* _Problem description_: Lift out each line of the data that holds "which".

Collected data
┌────────

(* ===== verification/Perl.v ===== *)
(** * Perl values and C memory as the marshalling code sees them
      (lib/Affix.h, and the Perl API it includes)

    Perl is not part of the repository: its scalars are an abstract type with
    the operations of the Perl API the code uses, and the laws of the
    constructors that perlapi documents.  C memory is a finite map from
    addresses to bytes; an access outside the allocated blocks is [Fault]. *)

From S2P Require Export Api.
From stdpp Require Export gmap.
#[global] Open Scope Z_scope.

(** ** The Perl API

    Integers are those of a 64-bit Perl ([IV] and [UV] have 64 bits); a
    floating-point number is the bit pattern of its [double]; strings are lists
    of bytes. *)

Class Perl (SV : Type) := {
  SvOK : SV -> bool;        (** defined *)
  SvREADONLY : SV -> bool;
  SvIOK : SV -> bool;
  SvUOK : SV -> bool;
  SvNOK : SV -> bool;
  SvPOK : SV -> bool;
  SvUTF8 : SV -> bool;
  SvTRUE : SV -> bool;
  SvIV : SV -> Z;
  SvUV : SV -> Z;
  SvNV : SV -> Z;
  SvPV : SV -> list Z;
  SvPVbyte : SV -> option (list Z);          (** croaks on wide characters *)
  av_of : SV -> option (list (option SV));   (** the array a reference refers to *)
  hv_of : SV -> option (list Z -> option SV); (** the hash a reference refers to *)
  pointer_of : SV -> option (option Z);      (** of an [Affix::Pointer]: its address slot *)
  newSV : SV;
  newSVbool : bool -> SV;
  newSViv : Z -> SV;
  newSVuv : Z -> SV;
  newSVnv : Z -> SV;
  newSVpvn : list Z -> bool -> SV;           (** bytes, and whether they are UTF-8 *)
  SvIV_set : SV -> Z -> SV;                  (** the scalar with an integer value besides *)
  newRV_av : list SV -> SV;
  newRV_hv : list (list Z * SV) -> SV;       (** stores in this order *)
  is_utf8_string : list Z -> bool;
  sv_utf8_decode : SV -> SV;
  uvchr_to_utf8 : Z -> list Z;
}.

(** The documented laws: conversions give values of their type, and a new
    scalar holds what it was made from. *)
Class PerlLaws (SV : Type) `{Perl SV} : Prop := {
  SvIV_range : forall sv, in_s 64 (SvIV sv);
  SvUV_range : forall sv, in_u 64 (SvUV sv);
  SvNV_range : forall sv, in_u 64 (SvNV sv);
  SvPV_bytes : forall sv, Forall is_byte (SvPV sv);
  newSV_undef : SvOK newSV = false;
  newSVbool_true : forall b, SvTRUE (newSVbool b) = b;
  newSViv_iv : forall i, in_s 64 i -> SvIV (newSViv i) = i;
  newSVuv_uv : forall u, in_u 64 u -> SvUV (newSVuv u) = u;
  newSVnv_nv : forall d, in_u 64 d -> SvNV (newSVnv d) = d;
  newSVpvn_pv : forall s u, Forall is_byte s -> SvPV (newSVpvn s u) = s;
  SvIV_set_iv : forall sv i, in_s 64 i -> SvIV (SvIV_set sv i) = i;
  newRV_av_av : forall l, av_of (newRV_av l) = Some (map Some l);
  newRV_hv_hv : forall l, NoDup (map fst l) ->
    exists f, hv_of (newRV_hv l) = Some f /\
      (forall k v, In (k, v) l -> f k = Some v) /\ (forall k, ~ In k (map fst l) -> f k = None);
}.

(** ** Memory *)

Abbreviation heap := (gmap Z Z).

(** [n] zero bytes at [p]. *)
Fixpoint zeros (p : Z) (n : nat) (h : heap) : heap :=
  match n with O => h | S n => <[p := 0]> (zeros (p + 1) n h) end.

Fixpoint load (p : Z) (n : nat) (h : heap) : option (list Z) :=
  match n with
  | O => Some []
  | S n => b ← h !! p; bs ← load (p + 1) n h; Some (b :: bs)
  end.

(** A store outside the allocated blocks is undefined. *)
Fixpoint store (p : Z) (bs : list Z) (h : heap) : option heap :=
  match bs with
  | [] => Some h
  | b :: bs => _ ← h !! p; store (p + 1) bs (<[p := b]> h)
  end.

(** The units of [w] bytes from [p] up to, and without, the first zero one
    ([strlen], [wcslen]).  Each step reads another address, so that [size h + 1]
    steps find a zero or leave the allocated blocks. *)
Fixpoint scan (w : nat) (fuel : nat) (p : Z) (h : heap) : option (list (list Z)) :=
  match fuel with
  | O => None
  | S fuel =>
    u ← load p w h;
    if forallb (Z.eqb 0) u then Some []
    else us ← scan w fuel (p + Z.of_nat w) h; Some (u :: us)
  end.

(** ** The effects of the C code *)

Inductive outcome (A : Type) :=
  | Ret (x : A) (h : heap)
  | Croak (msg : string)      (** a Perl exception *)
  | NoMemory                  (** the allocator ends the process *)
  | Fault.                    (** undefined behaviour *)
Arguments Ret {A}. Arguments Croak {A}. Arguments NoMemory {A}. Arguments Fault {A}.

Definition C (A : Type) : Type := heap -> outcome A.

#[export] Instance C_ret : MRet C := fun A x h => Ret x h.
#[export] Instance C_bind : MBind C := fun A B f m h =>
  match m h with
  | Ret x h => f x h
  | Croak msg => Croak msg
  | NoMemory => NoMemory
  | Fault => Fault
  end.

Definition croak {A} (msg : string) : C A := fun _ => Croak msg.
Definition fault {A} : C A := fun _ => Fault.
Definition or_fault {A} (o : option A) : C A := fun h => match o with Some x => Ret x h | None => Fault end.

(** Reads and writes ([*(T * )ptr], [Copy], [Move]). *)
Definition Load (p : Z) (n : nat) : C (list Z) :=
  fun h => match load p n h with Some bs => Ret bs h | None => Fault end.
Definition Store (p : Z) (bs : list Z) : C unit :=
  fun h => match store p bs h with Some h => Ret tt h | None => Fault end.
Definition Scan (w : nat) (p : Z) : C (list (list Z)) :=
  fun h => match scan w (S (size h)) p h with Some us => Ret us h | None => Fault end.

(** Perl's allocator, which gives a block of its own or none. *)
Class Allocator `{DM : DataModel} := {
  malloc : heap -> Z -> option Z;
  malloc_law : forall h n p, malloc h n = Some p ->
    0 < p < 2 ^ dm_size_bits /\ p + n <= 2 ^ dm_size_bits /\ forall a, p <= a < p + n -> h !! a = None;
}.

(** [Newxz], [safecalloc]: zeroed memory, or the end of the process. *)
Definition Newxz `{Allocator} (n : Z) : C Z := fun h =>
  match malloc h n with
  | Some p => Ret p (zeros p (Z.to_nat n) h)
  | None => NoMemory
  end.

(** Loops over a list, and over the elements of a Perl array, of which element
    [x] goes to [p + x * n]. *)
Definition for_ {A} (body : A -> C unit) : list A -> C unit :=
  fix go l := match l with [] => mret tt | a :: l => _ ← body a; go l end.

Definition for_elems {SV} (n : Z) (value : SV -> C (list Z)) : list (option SV) -> Z -> C unit :=
  fix go array p := match array with
  | [] => mret tt
  | sv :: array =>
    sv ← or_fault sv; (* a hole in the array: av_fetch gives NULL *)
    bs ← value sv;
    _ ← Store p bs;
    go array (p + n)
  end.

Definition collect {A B} (f : A -> C B) : list A -> C (list B) :=
  fix go l := match l with [] => mret [] | a :: l => x ← f a; xs ← go l; mret (x :: xs) end.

└────────

* _Result below_:
(** Perl's allocator, which gives a block of its own or none. *)
(** Loops over a list, and over the elements of a Perl array, of which element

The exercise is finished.